What is required → For the records that follow, please set down exactly the lines between the one holding "(match inode with" and the one holding "Definition ind_parity_slots (mode", inclusive, and only those.

[Dataset entries]
_____
(* ===== verification/IndParity.v ===== *)
(** * Parity of indirect blocks (indparity.c)

    An indirect block has no room for a checksum: its parity is a slot of a
    region block of its own, which is itself encoded like a data block.  The
    region is reached through a decode kept per cpu. *)

From stdpp Require Import gmap.
From S2P Require Import Prelude Format Crc RsInit RsLib Edac Dirent Super.

(** ** State *)

(** struct ind_region_cache, one per cpu and shared by every mount. *)
Record ind_region_cache := RCache {
  c_blocknr : Z; c_gen : Z; c_ret : Z; c_data : option (list Z) }.

(** The part of a mount that the parity code reads and writes. *)
Record pvol := PVol {
  s_ind_parity_mode : Z;
  s_ind_parity_blk : Z;
  s_ind_parity_len : Z;
  pv_data_start : Z;
  s_ind_parity_gen : Z;
  pv_buffers : gmap Z (list Z);        (** region blocks beamfs_bread returns *)
  pv_shared : list Z;                  (** region blocks dirtied on s_shared_bhs *)
  pv_verified : gset Z;                (** buffers flagged BeamfsVerified *)
  pv_dirty_inodes : list Z;
  pv_calls : list rs_call }.           (** journal calls, in order *)

Definition set_verified (v : pvol) (f : gset Z) : pvol :=
  PVol (s_ind_parity_mode v) (s_ind_parity_blk v) (s_ind_parity_len v) (pv_data_start v) (s_ind_parity_gen v)
    (pv_buffers v) (pv_shared v) f (pv_dirty_inodes v) (pv_calls v).
Definition add_calls (v : pvol) (calls : list rs_call) : pvol :=
  PVol (s_ind_parity_mode v) (s_ind_parity_blk v) (s_ind_parity_len v) (pv_data_start v) (s_ind_parity_gen v)
    (pv_buffers v) (pv_shared v) (pv_verified v) (pv_dirty_inodes v) (pv_calls v ++ calls).
Definition put_region (v : pvol) (blk : Z) (data : list Z) : pvol :=
  PVol (s_ind_parity_mode v) (s_ind_parity_blk v) (s_ind_parity_len v) (pv_data_start v) (s_ind_parity_gen v)
    (<[blk := data]> (pv_buffers v)) (pv_shared v) (pv_verified v) (pv_dirty_inodes v) (pv_calls v).
Definition mark_shared (v : pvol) (blk : Z) (inode : option Z) : pvol :=
  PVol (s_ind_parity_mode v) (s_ind_parity_blk v) (s_ind_parity_len v) (pv_data_start v) (s_ind_parity_gen v)
    (pv_buffers v) (blk :: pv_shared v) (pv_verified v)
    (match inode with Some i => i :: pv_dirty_inodes v | None => pv_dirty_inodes v end) (pv_calls v).

(** ** Where a block's parity lives *)

Definition ind_parity_stride (mode : Z) : Z :=
  if mode =? BEAMFS_IND_PARITY_CRC then BEAMFS_IND_PARITY_CRC_BYTES
  else if mode =? BEAMFS_IND_PARITY_RS then BEAMFS_IND_PARITY_RS_BYTES else 0.

Definition ind_parity_slots (mode : Z) : Z :=
  if mode =? BEAMFS_IND_PARITY_CRC then BEAMFS_IND_PARITY_CRC_SLOTS
  else if mode =? BEAMFS_IND_PARITY_RS then BEAMFS_IND_PARITY_RS_SLOTS else 0.

(** [Some (region_blk, offset, stride)], or [None] for false. *)
Definition ind_parity_slot (v : pvol) (phys : Z) : option (Z * Z * Z) :=
  let stride := ind_parity_stride (s_ind_parity_mode v) in
  let slots := ind_parity_slots (s_ind_parity_mode v) in
  if (stride =? 0) || (slots =? 0) || (s_ind_parity_blk v =? 0) then None
  else if phys <? pv_data_start v then None
  else
    let index := phys - pv_data_start v in
    let region_blk := u64 (s_ind_parity_blk v + index / slots) in
    let offset := u32 (index mod slots * stride) in
    if BEAMFS_DATA_INLINE_BYTES <? offset + stride then None
    else if u64 (s_ind_parity_blk v + s_ind_parity_len v) <=? region_blk then None
    else Some (region_blk, offset, stride).

(** ** One slot of a decoded region block *)

(** The while loop of ind_slot_gather, [out] so far. *)
Fixpoint slot_gather_loop (fuel : nat) (scratch : list Z) (off stride done : Z) (out : list Z) : list Z :=
  match fuel with
  | O => out
  | S fuel =>
    if stride <=? done then out
    else
      let sub := (off + done) / BEAMFS_SUBBLOCK_DATA in
      let within := (off + done) mod BEAMFS_SUBBLOCK_DATA in
      let run := BEAMFS_SUBBLOCK_DATA - within in
      let run := if stride - done <? run then stride - done else run in
      slot_gather_loop fuel scratch off stride (done + run)
        (out ++ slice scratch (sub * BEAMFS_SUBBLOCK_TOTAL + within) run)
  end.

Definition ind_slot_gather (scratch : list Z) (off stride : Z) : list Z :=
  slot_gather_loop (Z.to_nat stride) scratch off stride 0 [].

Fixpoint slot_scatter_loop (fuel : nat) (scratch : list Z) (off stride done : Z) (src : list Z) : list Z :=
  match fuel with
  | O => scratch
  | S fuel =>
    if stride <=? done then scratch
    else
      let sub := (off + done) / BEAMFS_SUBBLOCK_DATA in
      let within := (off + done) mod BEAMFS_SUBBLOCK_DATA in
      let run := BEAMFS_SUBBLOCK_DATA - within in
      let run := if stride - done <? run then stride - done else run in
      slot_scatter_loop fuel (splice scratch (sub * BEAMFS_SUBBLOCK_TOTAL + within) (slice src done run))
        off stride (done + run) src
  end.

Definition ind_slot_scatter (scratch : list Z) (off stride : Z) (src : list Z) : list Z :=
  slot_scatter_loop (Z.to_nat stride) scratch off stride 0 src.

(** ** The region *)

(** What may fail in a call: the scratch pool (first and second page) and
    the allocation of a cpu's cache page. *)
Record parity_env := PEnv { pe_scratch : bool; pe_copy : bool; pe_kmalloc : bool }.

Definition empty_cache : ind_region_cache := RCache 0 0 0 None.
Definition get_cache (caches : list ind_region_cache) (cpu : nat) : ind_region_cache := nth cpu caches empty_cache.

Definition beamfs_ind_parity_touched (v : pvol) : pvol :=
  PVol (s_ind_parity_mode v) (s_ind_parity_blk v) (s_ind_parity_len v) (pv_data_start v)
    (u64 (s_ind_parity_gen v + 1)) (pv_buffers v) (pv_shared v) (pv_verified v) (pv_dirty_inodes v) (pv_calls v).

Definition beamfs_ind_parity_cache_free (caches : list ind_region_cache) : list ind_region_cache :=
  map (fun c => RCache (c_blocknr c) (c_gen c) (c_ret c) None) caches.

Section region.
Context `{RL : !RsLib} `{CL : !CrcLib} (t : rs_tables) (cpu : nat).

(** The decode: the code, the scratch page, the journal calls. *)
Definition region_decode (blocknr : Z) (b_data : list Z) : Z * list Z * list rs_call :=
  let '(_, scratch, results, positions) :=
    beamfs_rs_decode_region t cpu b_data 0 BEAMFS_SUBBLOCK_TOTAL BEAMFS_SUBBLOCK_DATA BEAMFS_SUBBLOCK_TOTAL
      BEAMFS_SUBBLOCK_DATA BEAMFS_DATA_INLINE_SUBBLOCKS (Some (BEAMFS_RS_PARITY / 2)) in
  let '(ret, calls) :=
    foldl (fun '(ret, calls) i =>
      let r := getb results i in
      if r <? 0 then (- EUCLEAN, calls)
      else if 0 <? r then
        (ret, calls ++ [LogRsEvent blocknr (Some (nth (Z.to_nat i) positions [])) r BEAMFS_SUBBLOCK_DATA
                          (beamfs_rs_event_subblock_bits i)])
      else (ret, calls)) (0, []) (upto BEAMFS_DATA_INLINE_SUBBLOCKS) in
  (ret, scratch, calls).

(** Returns the code, the scratch page, the caches and the journal calls. *)
Definition ind_region_read (env : parity_env) (caches : list ind_region_cache) (gen blocknr : Z)
    (b_data : list Z) : Z * list Z * list ind_region_cache * list rs_call :=
  let c := get_cache caches cpu in
  match c_data c with
  | Some d =>
    if (c_blocknr c =? blocknr) && (c_gen c =? gen) then (c_ret c, d, caches, [])
    else
      let '(ret, scratch, calls) := region_decode blocknr b_data in
      (ret, scratch, <[cpu := RCache blocknr gen ret (Some scratch)]> caches, calls)
  | None =>
    let '(ret, scratch, calls) := region_decode blocknr b_data in
    (ret, scratch,
     if pe_kmalloc env then <[cpu := RCache blocknr gen ret (Some scratch)]> caches else caches, calls)
  end.

Definition ind_region_write (b_data scratch : list Z) : list Z :=
  let b_data := foldl (fun b i =>
      splice b (i * BEAMFS_SUBBLOCK_TOTAL) (slice scratch (i * BEAMFS_SUBBLOCK_TOTAL) BEAMFS_SUBBLOCK_DATA))
    b_data (upto BEAMFS_DATA_INLINE_SUBBLOCKS) in
  snd (beamfs_rs_encode_region t cpu b_data 0 BEAMFS_SUBBLOCK_TOTAL BEAMFS_SUBBLOCK_DATA BEAMFS_SUBBLOCK_TOTAL
         BEAMFS_SUBBLOCK_DATA BEAMFS_DATA_INLINE_SUBBLOCKS).

(** crc32_le(~0, subblock, 239) ^ ~0. *)
Definition sub_crc (block : list Z) (i : Z) : Z :=
  Z.lxor (crc32_le 4294967295 (slice block (i * BEAMFS_SUBBLOCK_DATA) BEAMFS_SUBBLOCK_DATA)) 4294967295.

(** The slot of [block], written over [slotbuf]. *)
Definition slot_fill (mode : Z) (block slotbuf : list Z) : list Z :=
  if mode =? BEAMFS_IND_PARITY_CRC then
    foldl (fun s i => put_le32 s (4 * i) (sub_crc block i)) slotbuf (upto BEAMFS_DATA_INLINE_SUBBLOCKS)
  else
    foldl (fun s i =>
      let mem := slice block (i * BEAMFS_SUBBLOCK_DATA) BEAMFS_SUBBLOCK_DATA ++
                 slice s (i * BEAMFS_RS_PARITY) BEAMFS_RS_PARITY in
      let '(_, mem) := beamfs_rs_encode_region t cpu mem 0 BEAMFS_SUBBLOCK_DATA BEAMFS_SUBBLOCK_DATA
        BEAMFS_RS_PARITY BEAMFS_SUBBLOCK_DATA 1 in
      splice s (i * BEAMFS_RS_PARITY) (slice mem BEAMFS_SUBBLOCK_DATA BEAMFS_RS_PARITY))
      slotbuf (upto BEAMFS_DATA_INLINE_SUBBLOCKS).

Definition beamfs_ind_parity_update (env : parity_env) (caches : list ind_region_cache) (v : pvol)
    (phys : Z) (block : list Z) (inode : option Z) : list ind_region_cache * pvol :=
  match ind_parity_slot v phys with
  | None => (caches, v)
  | Some (region_blk, offset, stride) =>
    if BEAMFS_IND_PARITY_RS_BYTES <? stride then (caches, v)
    else
      match pv_buffers v !! region_blk with
      | None => (caches, v)
      | Some pbh =>
        if negb (pe_scratch env) then (caches, v)
        else
          let '(rc, scratch, caches, calls) := ind_region_read env caches (s_ind_parity_gen v) region_blk pbh in
          let v := add_calls v calls in
          if rc =? - EUCLEAN then (caches, v)
          else
            let slotbuf := slot_fill (s_ind_parity_mode v) block (ind_slot_gather scratch offset stride) in
            let scratch := ind_slot_scatter scratch offset stride slotbuf in
            let v := put_region v region_blk (ind_region_write pbh scratch) in
            let v := set_verified v ({[phys]} ∪ pv_verified v) in
            let v := beamfs_ind_parity_touched v in
            (caches, mark_shared v region_blk inode)
      end
  end.

(** The CRC comparison: the code and the journal calls. *)
Definition verify_crc (phys : Z) (block slotbuf : list Z) : Z * list rs_call :=
  foldl (fun '(ret, calls) i =>
    if get_le32 slotbuf (4 * i) =? sub_crc block i then (ret, calls)
    else (- EUCLEAN, calls ++ [LogRsEvent phys None 0 BEAMFS_SUBBLOCK_DATA (beamfs_rs_event_subblock_bits i)]))
    (0, []) (upto BEAMFS_DATA_INLINE_SUBBLOCKS).

(** The decode of a copy, subblock by subblock. *)
Definition verify_rs (phys : Z) (block slotbuf : list Z) : Z * list rs_call :=
  foldl (fun '(ret, calls) i =>
    let mem := slice block (i * BEAMFS_SUBBLOCK_DATA) BEAMFS_SUBBLOCK_DATA ++
               slice slotbuf (i * BEAMFS_RS_PARITY) BEAMFS_RS_PARITY in
    let '(region_rc, _, results, positions) :=
      beamfs_rs_decode_region t cpu mem 0 BEAMFS_SUBBLOCK_DATA BEAMFS_SUBBLOCK_DATA BEAMFS_RS_PARITY
        BEAMFS_SUBBLOCK_DATA 1 (Some (BEAMFS_RS_PARITY / 2)) in
    let r := getb results 0 in
    if (region_rc <? 0) || (r <? 0) then
      (- EUCLEAN, calls ++ [LogRsEvent phys None 0 BEAMFS_SUBBLOCK_DATA (beamfs_rs_event_subblock_bits i)])
    else if 0 <? r then
      (ret, calls ++ [LogRsEvent phys (Some (nth 0 positions [])) r BEAMFS_SUBBLOCK_DATA
                        (beamfs_rs_event_subblock_bits i)])
    else (ret, calls)) (0, []) (upto BEAMFS_DATA_INLINE_SUBBLOCKS).

Definition beamfs_ind_parity_verify (env : parity_env) (caches : list ind_region_cache) (v : pvol)
    (phys : Z) (block : list Z) : Z * list ind_region_cache * pvol :=
  match ind_parity_slot v phys with
  | None => (0, caches, v)
  | Some (region_blk, offset, stride) =>
    if bool_decide (phys ∈ pv_verified v) then (0, caches, v)
    else
      match pv_buffers v !! region_blk with
      | None => (0, caches, v)
      | Some pbh =>
        if BEAMFS_IND_PARITY_RS_BYTES <? stride then (0, caches, v)
        else if negb (pe_scratch env) then (0, caches, v)
        else
          let '(rc, rscratch, caches, calls) := ind_region_read env caches (s_ind_parity_gen v) region_blk pbh in
          let v := add_calls v calls in
          if rc =? - EUCLEAN then (0, caches, v)
          else
            let slotbuf := ind_slot_gather rscratch offset stride in
            if forallb (fun b => b =? 0) slotbuf then
              (0, caches, set_verified v ({[phys]} ∪ pv_verified v))
            else if negb (s_ind_parity_mode v =? BEAMFS_IND_PARITY_CRC) && negb (pe_copy env)
            then (0, caches, v)
            else
              let '(ret, calls) := if s_ind_parity_mode v =? BEAMFS_IND_PARITY_CRC
                                   then verify_crc phys block slotbuf else verify_rs phys block slotbuf in
              let v := add_calls v calls in
              (ret, caches, if ret =? 0 then set_verified v ({[phys]} ∪ pv_verified v) else v)
      end
  end.

Definition beamfs_ind_parity_verify_medium (env : parity_env) (caches : list ind_region_cache) (v : pvol)
    (phys : Z) (block : list Z) : Z * list ind_region_cache * pvol :=
  beamfs_ind_parity_verify env caches (set_verified v (pv_verified v ∖ {[phys]})) phys block.
End region.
_____
Solved exercise →
    (match inode with Some i => i :: pv_dirty_inodes v | None => pv_dirty_inodes v end) (pv_calls v).

(** ** Where a block's parity lives *)

Definition ind_parity_stride (mode : Z) : Z :=
  if mode =? BEAMFS_IND_PARITY_CRC then BEAMFS_IND_PARITY_CRC_BYTES
  else if mode =? BEAMFS_IND_PARITY_RS then BEAMFS_IND_PARITY_RS_BYTES else 0.

Definition ind_parity_slots (mode : Z) : Z :=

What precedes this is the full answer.